To: scott_jiminez who wrote (376)	8/13/2000 6:29:03 PM
From: Dr. John M. de Castro	Read Replies (1) \| Respond to of 496

This article demonstrates the collateral sprouting effect of an immunophilin ligand (not NIL-A) on DA cells. Best regards John de C Neurobiol Dis 1998 Aug;5(2):97-106 A novel immunophilin ligand: distinct branching effects on dopaminergic neurons in culture and neurotrophic actions after oral administration in an animal model of Parkinson's disease. Costantini LC, Chaturvedi P, Armistead DM, McCaffrey PG, Deacon TW, Isacson O Neuroregeneration Laboratory, Harvard Medical School, McLean Hospital, Belmont, Massachusetts 02178, USA. Costanti@helix.mgh.harvard.edu Protection or regeneration of the dopaminergic (DA) system would be of significant therapeutic value for Parkinson's disease.
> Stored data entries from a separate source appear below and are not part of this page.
(* ===== verification/CLib.v ===== *)
(** * The parts of the C library the program's results depend on

    Number parsing ([strtoul], [strtoull]) and the [printf] conversions the
    sources use.  Floating point is IEEE binary64 ([SpecFloat], exact); [%f]
    rounds the exact binary value half to even. *)

From Stdlib Require Import SpecFloat.
From S2P Require Import Prelude.

(** ** strtoul / strtoull *)

Definition ULLONG_MAX : Z := 2 ^ 64 - 1.

Definition is_space (c : Z) : bool := (c =? 32) || ((9 <=? c) && (c <=? 13)).

Fixpoint skip_space (s : list Z) : list Z :=
  match s with
  | c :: s' => if is_space c then skip_space s' else s
  | [] => []
  end.

(** The value of a digit character, letters included. *)
Definition digit_val (c : Z) : option Z :=
  if (48 <=? c) && (c <=? 57) then Some (c - 48)
  else if (97 <=? c) && (c <=? 122) then Some (c - 87)
  else if (65 <=? c) && (c <=? 90) then Some (c - 55)
  else None.

Definition digit_in (base c : Z) : option Z :=
  match digit_val c with
  | Some d => if d <? base then Some d else None
  | None => None
  end.

(** The longest prefix of digits, as an unbounded number. *)
Fixpoint parse_digits (base acc : Z) (s : list Z) : Z :=
  match s with
  | [] => acc
  | c :: s => match digit_in base c with
              | Some d => parse_digits base (acc * base + d) s
              | None => acc
              end
  end.

Definition has_hex_prefix (s : list Z) : bool :=
  match s with
  | 48 :: x :: d :: _ =>
      ((x =? 120) || (x =? 88)) && bool_decide (is_Some (digit_in 16 d))
  | _ => false
  end.

(** The digits and the effective base: [0x] selects 16 for bases 0 and 16, a
    leading [0] selects 8 for base 0. *)
Definition strto_base (base : Z) (s : list Z) : Z * list Z :=
  if ((base =? 0) || (base =? 16)) && has_hex_prefix s then (16, drop 2 s)
  else if base =? 0 then
    match s with 48 :: _ => (8, s) | _ => (10, s) end
  else (base, s).

Definition strtoull (base : Z) (s : list Z) : Z :=
  let s := skip_space (cstr s) in
  let '(neg, s) := match s with
                   | 45 :: s => (true, s)
                   | 43 :: s => (false, s)
                   | _ => (false, s)
                   end in
  let '(b, s) := strto_base base s in
  let v := parse_digits b 0 s in
  if ULLONG_MAX <? v then ULLONG_MAX else if (neg : bool) then u64 (- v) else v.

(** ** printf conversions *)

(** Characters a literal cannot hold. *)
Definition chr (n : N) : string := String (Ascii.ascii_of_N n) EmptyString.
Definition dq : string := chr 34.
Definition nl : string := chr 10.

Definition fmt_d (z : Z) : string := pretty z.

Fixpoint spaces (n : nat) : string :=
  match n with O => EmptyString | S n => String (Ascii.ascii_of_N 32) (spaces n) end.

(** [%w...] and [%-w...]. *)
Definition pad_left (w : nat) (s : string) : string := spaces (w - String.length s) +:+ s.
Definition pad_right (w : nat) (s : string) : string := s +:+ spaces (w - String.length s).

(** [%.ns]. *)
Definition prec_s (n : nat) (s : string) : string := String.substring 0 n s.

Definition hex_digit (d : Z) : Ascii.ascii :=
  Ascii.ascii_of_N (Z.to_N (if d <? 10 then 48 + d else 87 + d)).

Fixpoint hex_go (fuel : nat) (z : Z) (acc : string) : string :=
  match fuel with
  | O => acc
  | S fuel => let acc := String (hex_digit (z mod 16)) acc in
              if z / 16 =? 0 then acc else hex_go fuel (z / 16) acc
  end.

(** [%x] of a value of at most 64 bits. *)
Definition fmt_x (z : Z) : string := hex_go 16 z EmptyString.

Fixpoint zeros (n : nat) : string :=
  match n with O => EmptyString | S n => String (Ascii.ascii_of_N 48) (zeros n) end.

(** [%0wx]. *)
Definition fmt_0x (w : nat) (z : Z) : string :=
  let s := fmt_x z in zeros (w - String.length s) +:+ s.

(** [%p] on the supported systems. *)
Definition fmt_p (z : Z) : string := "0x" +:+ fmt_x z.

(** [%+lld]. *)
Definition fmt_plus_d (z : Z) : string := if 0 <=? z then "+" +:+ fmt_d z else fmt_d z.

(** ** binary64 *)

Abbreviation double := spec_float (only parsing).

Definition d_of_Z (z : Z) : double := binary_normalize 53 1024 z 0 false.
Definition d_div (x y : double) : double := SFdiv 53 1024 x y.
Definition d_mul (x y : double) : double := SFmul 53 1024 x y.

(** Conversion to an integer, towards zero. *)
Definition d_trunc (x : double) : Z :=
  match x with
  | S754_finite sg m e =>
      let n := if 0 <=? e then Zpos m * 2 ^ e else Zpos m / 2 ^ (- e) in if sg then - n else n
  | _ => 0
  end.

(** Nearest integer to [a / b], ties to even. *)
Definition div_rne (a b : Z) : Z :=
  let q := a / b in
  let r := a mod b in
  if 2 * r <? b then q
  else if b <? 2 * r then q + 1
  else if Z.even q then q else q + 1.

(** [%.pf]. *)
Definition fmt_f (p : nat) (x : double) : string :=
  match x with
  | S754_zero sg =>
      (if sg then "-" else "") +:+ "0" +:+ (if (p =? 0)%nat then "" else "." +:+ zeros p)
  | S754_infinity sg => (if sg then "-inf" else "inf")
  | S754_nan => "nan"
  | S754_finite sg m e =>
      let scale := 10 ^ Z.of_nat p in
      let n := if 0 <=? e then Zpos m * 2 ^ e * scale
               else div_rne (Zpos m * scale) (2 ^ (- e)) in
      let frac := fmt_d (n mod scale) in
      (if sg then "-" else "") +:+ fmt_d (n / scale) +:+
      (if (p =? 0)%nat then "" else "." +:+ zeros (p - String.length frac) +:+ frac)
  end.

(** [100.0 * (double)part / (double)whole], as [%.1f]. *)
Definition percent (part whole : Z) : string :=
  fmt_f 1 (d_div (d_mul (d_of_Z 100) (d_of_Z part)) (d_of_Z whole)).

(** ** Round trip of decimal numbers *)

Lemma digit_in_10_pretty (d : N) :
  (d < 10)%N -> digit_in 10 (Z.of_N (Ascii.N_of_ascii (pretty_N_char d))) = Some (Z.of_N d).
Proof.
  intros H. destruct d as [|p]; [done|].
  do 4 (destruct p as [p|p|]; try (cbn in H; lia); try reflexivity).
Qed.

Lemma parse_pretty_go (x : N) (s : string) :
  parse_digits 10 0 (str (pretty_N_go x s)) = parse_digits 10 (Z.of_N x) (str s).
Proof.
  revert s. induction (N.lt_wf_0 x) as [x _ IH]; intros s.
  destruct (decide (x = 0)%N) as [->|Hx]; [by rewrite pretty_N_go_0|].
  rewrite pretty_N_go_step by lia. rewrite IH by (apply N.div_lt; lia).
  cbn [str parse_digits].
  rewrite digit_in_10_pretty by (apply N.mod_lt; lia). f_equal.
  rewrite (N.div_mod x 10) at 3 by lia. lia.
Qed.

Lemma pretty_Z_nonneg (z : Z) : 0 < z -> (pretty z : string) = pretty_N_go (Z.to_N z) "".
Proof. destruct z; [lia| |lia]. intros _. done. Qed.

Lemma parse_fmt_d z : 0 <= z -> parse_digits 10 0 (str (fmt_d z)) = z.
Proof.
  intros Hz. destruct (decide (z = 0)) as [->|]; [done|].
  unfold fmt_d. rewrite pretty_Z_nonneg by lia.
  rewrite parse_pretty_go. cbn. lia.
Qed.

(** ** Printed numbers are printable *)

Abbreviation printable := (Forall (fun b => 32 <= b)).

Lemma pretty_char_printable (d : N) : 32 <= Z.of_N (Ascii.N_of_ascii (pretty_N_char d)).
Proof.
  destruct d as [|p]; [done|].
  do 4 (destruct p as [p|p|]; try (vm_compute; discriminate)).
Qed.

Lemma pretty_go_printable (x : N) (s : string) :
  printable (str s) -> printable (str (pretty_N_go x s)).
Proof.
  revert s. induction (N.lt_wf_0 x) as [x _ IH]; intros s Hs.
  destruct (decide (x = 0)%N) as [->|Hx]; [by rewrite pretty_N_go_0|].
  rewrite pretty_N_go_step by lia. apply IH; [apply N.div_lt; lia|].
  cbn [str]. constructor; [apply pretty_char_printable|done].
Qed.

Lemma fmt_d_printable z : printable (str (fmt_d z)).
Proof.
  unfold fmt_d. destruct z as [|p|p]; [by repeat constructor| |].
  - rewrite pretty_Z_nonneg by lia. by apply pretty_go_printable.
  - change (pretty (Zneg p) : string) with (String (Ascii.ascii_of_N 45) (pretty (Zpos p))).
    rewrite pretty_Z_nonneg by lia. constructor; [done|]. by apply pretty_go_printable.
Qed.

(** A positive number prints with a leading digit from 1 to 9. *)
Lemma pretty_go_head (x : N) (s : string) :
  (0 < x)%N -> exists c t, str (pretty_N_go x s) = c :: t /\ 49 <= c <= 57.
Proof.
  revert s. induction (N.lt_wf_0 x) as [x _ IH]; intros s Hx.
  rewrite pretty_N_go_step by lia.
  destruct (decide (x < 10)%N) as [Hlt|Hge].
  - rewrite N.div_small, N.mod_small, pretty_N_go_0 by lia. cbn [str]. eexists _, _. split; [done|].
    destruct x as [|p]; [lia|].
    do 4 (destruct p as [p|p|]; try lia; try (vm_compute; split; discriminate)).
  - apply IH; [apply N.div_lt; lia|]. 
    assert (1 <= x / 10)%N by (apply N.div_le_lower_bound; lia). lia.
Qed.

Lemma fmt_d_head z : 0 < z -> exists c t, str (fmt_d z) = c :: t /\ 49 <= c <= 57.
Proof. intros. unfold fmt_d. rewrite pretty_Z_nonneg by lia. apply pretty_go_head. lia. Qed.

Lemma printable_nul_free l : printable l -> nul_free l.
Proof. intros H. eapply Forall_impl; [exact H|]. cbn. lia. Qed.

(** The decimal text of an unsigned 64-bit number parses back, base 0 or 10. *)
Lemma strtoull_fmt_d base z :
  base = 0 \/ base = 10 -> in_u64 z -> strtoull base (str (fmt_d z)) = z.
Proof.
  intros Hb Hz. destruct (decide (z = 0)) as [->|Hnz]; [by destruct Hb as [-> | ->]|].
  pose proof (parse_fmt_d z ltac:(lia)) as Hp.
  pose proof (cstr_id _ (printable_nul_free _ (fmt_d_printable z))) as Hc.
  destruct (fmt_d_head z ltac:(lia)) as (c & t & E & Hr). unfold strtoull. rewrite Hc, E in *.
  cbn [skip_space]. unfold is_space.
  rewrite (proj2 (Z.eqb_neq c 32)), (proj2 (Z.leb_gt c 13)), andb_false_r by lia. cbn [orb].
  assert (Hm : (match c :: t with 45 :: s => (true, s) | 43 :: s => (false, s) | _ => (false, c :: t) end)
               = (false, c :: t)).
  { assert (Hin : c ∈ [49; 50; 51; 52; 53; 54; 55; 56; 57]) by (rewrite !elem_of_cons; lia).
    repeat (apply elem_of_cons in Hin as [->|Hin]; [done|]). by apply elem_of_nil in Hin. }
  rewrite Hm.
  assert (Hs : strto_base base (c :: t) = (10, c :: t)).
  { assert (Hin : c ∈ [49; 50; 51; 52; 53; 54; 55; 56; 57]) by (rewrite !elem_of_cons; lia).
    unfold strto_base. destruct Hb as [-> | ->];
      repeat (apply elem_of_cons in Hin as [->|Hin]; [done|]); by apply elem_of_nil in Hin. }
  rewrite Hs, Hp. unfold ULLONG_MAX. rewrite (proj2 (Z.ltb_ge _ _)) by lia. done.
Qed.

(** *** Printed numbers are runs of digits *)

Definition is_digit (c : Z) : bool := (48 <=? c) && (c <=? 57).
Definition is_xdigit (c : Z) : bool := bool_decide (is_Some (digit_in 16 c)).

Lemma pretty_char_digit (d : N) : is_digit (Z.of_N (Ascii.N_of_ascii (pretty_N_char d))) = true.
Proof.
  destruct d as [|p]; [done|].
  do 4 (destruct p as [p|p|]; try reflexivity).
Qed.

Lemma pretty_go_digits (x : N) (s : string) :
  Forall is_digit (str s) -> Forall is_digit (str (pretty_N_go x s)).
Proof.
  revert s. induction (N.lt_wf_0 x) as [x _ IH]; intros s Hs.
  destruct (decide (x = 0)%N) as [->|Hx]; [by rewrite pretty_N_go_0|].
  rewrite pretty_N_go_step by lia. apply IH; [apply N.div_lt; lia|].
  cbn [str]. constructor; [by rewrite pretty_char_digit|done].
Qed.

(** [%llu] writes at least one digit and nothing else. *)
Lemma fmt_d_digits z : 0 <= z -> exists d t, str (fmt_d z) = d :: t /\ Forall is_digit (d :: t).
Proof.
  intros Hz. destruct (decide (z = 0)) as [->|]; [by exists 48, []; repeat constructor|].
  destruct (fmt_d_head z ltac:(lia)) as (d & t & E & _). exists d, t. split; [done|].
  rewrite <- E. unfold fmt_d. rewrite pretty_Z_nonneg by lia. by apply pretty_go_digits.
Qed.

Lemma hex_digit_xdigit d : 0 <= d < 16 -> is_xdigit (Z.of_N (Ascii.N_of_ascii (hex_digit d))) = true.
Proof.
  intros H. assert (Hd : d ∈ seqZ 0 16) by (apply elem_of_seqZ; lia).
  clear H. revert d Hd. apply Forall_forall, (bool_decide_unpack _). vm_compute. exact I.
Qed.

Lemma hex_go_spec fuel z acc :
  exists ds, str (hex_go fuel z acc) = ds ++ str acc /\ Forall is_xdigit ds /\
    (length ds <= fuel)%nat /\ (fuel <> O -> ds <> []).
Proof.
  revert z acc. induction fuel as [|fuel IH]; intros z acc; [by exists []; repeat constructor|].
  assert (Hd : is_xdigit (Z.of_N (Ascii.N_of_ascii (hex_digit (z mod 16))))).
  { apply Is_true_true, hex_digit_xdigit. zlia. }
  cbn [hex_go]. destruct (z / 16 =? 0).
  - eexists [_]. cbn. split_and!; [done|by constructor|lia|done].
  - destruct (IH (z / 16) (String (hex_digit (z mod 16)) acc)) as (ds & E & Hds & Hl & _).
    eexists (ds ++ [_]). rewrite E, <- app_assoc. split; [done|].
    rewrite length_app. cbn. split_and!; [by apply Forall_app_2; [|constructor]|lia|by destruct ds].
Qed.

Lemma fmt_x_digits z : exists d t, str (fmt_x z) = d :: t /\ Forall is_xdigit (d :: t) /\ (length t < 16)%nat.
Proof.
  destruct (hex_go_spec 16 z EmptyString) as (ds & E & Hds & Hl & Hne).
  destruct ds as [|d t]; [by destruct (Hne ltac:(done))|].
  exists d, t. unfold fmt_x. rewrite E, app_nil_r. cbn in Hl. split_and!; [done|done|lia].
Qed.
Immunophilin ligands, such as FK506, can produce neurotrophic effects in vitro and in vivo, but their immunosuppressive effects make them unsuitable for neurological application. This study demonstrates that a novel, nonimmunosuppressive immunophilin ligand (V-10,367) increased the number of neurites extended by tyrosine hydroxylase positive (TH+) DA neurons in embryonic day 14 primary DA neuronal cultures. In contrast, the immunosuppressive immunophilin ligand FK506 increased the length of TH+ neurites. After oral administration in MPTP-treated mice, V-10,367 completely protected against MPTP-induced loss of striatal TH+ axonal density, while FK506 did not. These experiments demonstrate that nonimmunosuppressive immunophilin ligands specifically increase neurite branching in primary DA neuronal culture and possess neurotrophic actions in vivo with potential application to neurodegenerative disease.